À sua frente, a “estrutura”. Uma das maiores diferenças entre as duas apresentações foi mesmo o número de cadeiras no Hall VIP de Alvalade, com uma afluência muito maior quatro anos e meio depois. Porquê? Do lado direito do pulpito encontravam-se sobretudo dirigentes da SAD e do clube, do lado esquerdo estavam concentrados elementos dos mais variados departamentos ligados ao futebol, da restante equipa técnica ao scouting, de toda a área de performance ao Gabinete de Apoio ao Atleta, da comunicação à Academia. Essa foi uma das principais vitórias do Sporting nos últimos anos: construir, ou em alguns casos reconstruir, tudo o que é necessário para deixar os atletas mais perto do sucesso. João Pereira acrescentou outra.

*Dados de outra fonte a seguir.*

Lemma limb_mod z : limb z = z mod 2 ^ 32.
Proof. unfold limb. change 0xffffffff with (Z.ones 32). by apply Z.land_ones. Qed.
Lemma limb_range z : 0 <= limb z < 2 ^ 32.
Proof. rewrite limb_mod. by apply Z.mod_pos_bound. Qed.
Lemma limb_small z : 0 <= z < 2 ^ 32 -> limb z = z.
Proof. intros Hz. rewrite limb_mod. by apply Z.mod_small. Qed.
Lemma limb_cong a b : (2 ^ 32 | a - b) -> limb a = limb b.
Proof. intros [k Hk]. rewrite !limb_mod. replace a with (b + k * 2 ^ 32) by lia. by apply Z.mod_add. Qed.
Lemma wide_small z : 0 <= z < 2 ^ 64 -> wide z = z.
Proof.
  intros Hz. unfold wide. change 0xffffffffffffffff with (Z.ones 64). rewrite Z.land_ones by lia. by apply Z.mod_small.
Qed.
Lemma land_bottom w z : width w -> Z.land z (kBottom w) = z mod 2 ^ w.
Proof. intros [-> | ->]; [apply (Z.land_ones _ 29)|apply (Z.land_ones _ 28)]; lia. Qed.
Lemma land_bottom29 z : Z.land z kBottom29Bits = z mod 2 ^ 29.
Proof. apply (land_bottom 29). auto. Qed.
Lemma land_bottom28 z : Z.land z kBottom28Bits = z mod 2 ^ 28.
Proof. apply (land_bottom 28). auto. Qed.

Lemma mask_zero : NON_ZERO_TO_ALL_ONES 0 = 0.
Proof. reflexivity. Qed.
Lemma mask_ones x : 0 < x < 2 ^ 31 -> NON_ZERO_TO_ALL_ONES x = 0xffffffff.
Proof.
  intros Hx. unfold NON_ZERO_TO_ALL_ONES. rewrite (limb_small (x - 1)), Z.shiftr_div_pow2 by lia.
  replace ((x - 1) / 2 ^ 31) with 0; [reflexivity|]. symmetry. apply Z.div_small. lia.
Qed.
Lemma land_all_ones z : Z.land z 0xffffffff = limb z.
Proof. reflexivity. Qed.

Lemma limb_add a b : limb (limb a + b) = limb (a + b).
Proof. rewrite !limb_mod. by apply Zplus_mod_idemp_l. Qed.
Lemma limb_add_r a b : limb (a + limb b) = limb (a + b).
Proof. rewrite !limb_mod. by apply Zplus_mod_idemp_r. Qed.
Lemma limb_sub a b : limb (limb a - b) = limb (a - b).
Proof. rewrite !limb_mod. by apply Zminus_mod_idemp_l. Qed.

(** A chain of additions and subtractions wraps once, at its end. *)
Ltac limbs := rewrite ?limb_sub, ?limb_add, ?limb_add_r; repeat (rewrite ?limb_sub, ?limb_add, ?limb_add_r);
  repeat match goal with |- context [limb ?z] => rewrite (limb_small z) by lia end.

(** ** Carries *)

(** The term at 2^257 that [felem_reduce_carry] cancels is replaced by its residue. *)
Lemma felem_reduce_carry_spec l carry : length l = NLIMBS -> below 0 29 l -> 0 <= carry <= 8 ->
  fe (felem_reduce_carry l carry) /\ fval 29 (felem_reduce_carry l carry) = fval 29 l + carry * (2 ^ 257 - 2 * p).
Proof.
  intros Hl Hb Hc. do 9 (destruct l as [|? l]; [done|]). destruct l; [|done].
  cbn [below] in Hb. cbn [felem_reduce_carry]. cbv zeta. unfold shl32. rewrite !Z.shiftl_mul_pow2 by lia.
  destruct (Z.eq_dec carry 0) as [->|Hn].
  - rewrite mask_zero, !Z.land_0_r, !Z.mul_0_l. limbs. split; [split; [done|]; cbn [below nth]; lia|cbn [fval]; lia].
  - rewrite mask_ones by lia. rewrite !(limb_small (carry * _)) by lia. change (Z.land 0x10000000 0xffffffff) with (2 ^ 28).
    change (Z.land (0x20000000 - 1) 0xffffffff) with (2 ^ 29 - 1). change (Z.land (0x10000000 - 1) 0xffffffff) with (2 ^ 28 - 1).
    change (Z.land 1 0xffffffff) with 1. limbs. split; [split; [done|]; cbn [below nth]; lia|cbn [fval]; unfold p; lia].
Qed.

Lemma shiftr_range z w : width w -> 0 <= z < 2 ^ 32 -> 0 <= Z.shiftr z w < 16.
Proof. intros [-> | ->] Hz; rewrite Z.shiftr_div_pow2 by lia; Z.div_mod_to_equations; lia. Qed.
Lemma bottom_top z w : width w -> z = Z.land z (kBottom w) + 2 ^ w * Z.shiftr z w.
Proof. intros Hw. rewrite land_bottom, Z.shiftr_div_pow2 by lia. rewrite Z.add_comm. apply Z.div_mod. lia. Qed.
Lemma bottom_range z w : width w -> 0 <= Z.land z (kBottom w) < 2 ^ (w + 0).
Proof. intros Hw. rewrite land_bottom, Z.add_0_r by done. apply Z.mod_pos_bound. lia. Qed.

Lemma span_nonneg n : forall w, width w -> 0 <= span w n.
Proof. induction n as [|n IH]; intros w Hw; cbn [span]; [lia|]. pose proof (IH (57 - w) ltac:(lia)). lia. Qed.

“É um privilégio, uma honra e um orgulho estar a ser apresentado como treinador do Sporting. Quero agradecer a confiança depositada em mim por parte do presidente e do [Hugo] Viana. Queria deixar também uma palavra de agradecimento ao Ruben pelo que fez e pelo que conseguiu no Sporting. O legado dele não são só conquista, mas também a união no seio de toda a família sportinguista. O futuro traz responsabilidade mas vem de mãos dadas com a ambição de tornar no Sporting um clube de futuro. Peço aos adeptos que continuem a apoiar a equipa como têm feito nos últimos tempos, todos juntos estaremos mais perto das vitória”, começou por referir o novo treinador leonino, numa introdução que parecia quase “decorada” e que, também por isso, não saiu de forma natural como todas as respostas que se seguiriam.
Apesar de ter feito quase toda a formação no Benfica, onde se estreou como sénior sem nunca ter voltado após a saída para o Gil Vicente em 2006, João Pereira assume-se como alguém da casa e, numa pergunta feita pelo canal do clube, voltou a assumir que uma das suas principais mágoas foi não ter conseguido ganhar mais troféus pelos leões como jogador nas três passagens que teve por Alvalade entre 2010-2012, 2015/16 e 2021. “Agora quero corresponder dando mais títulos. O Sporting deu-me muita coisa, permitiu-me ir à Seleção, permitiu-me uma transferência para uma das maiores ligas do mundo (Valencia), voltei a casa duas vezes e só conquistei dois títulos. Gostava nesta nova etapa da carreira corresponder com mais títulos”, apontou o antigo internacional, recordando o Campeonato e a Supertaça ganhos pelos verde e brancos.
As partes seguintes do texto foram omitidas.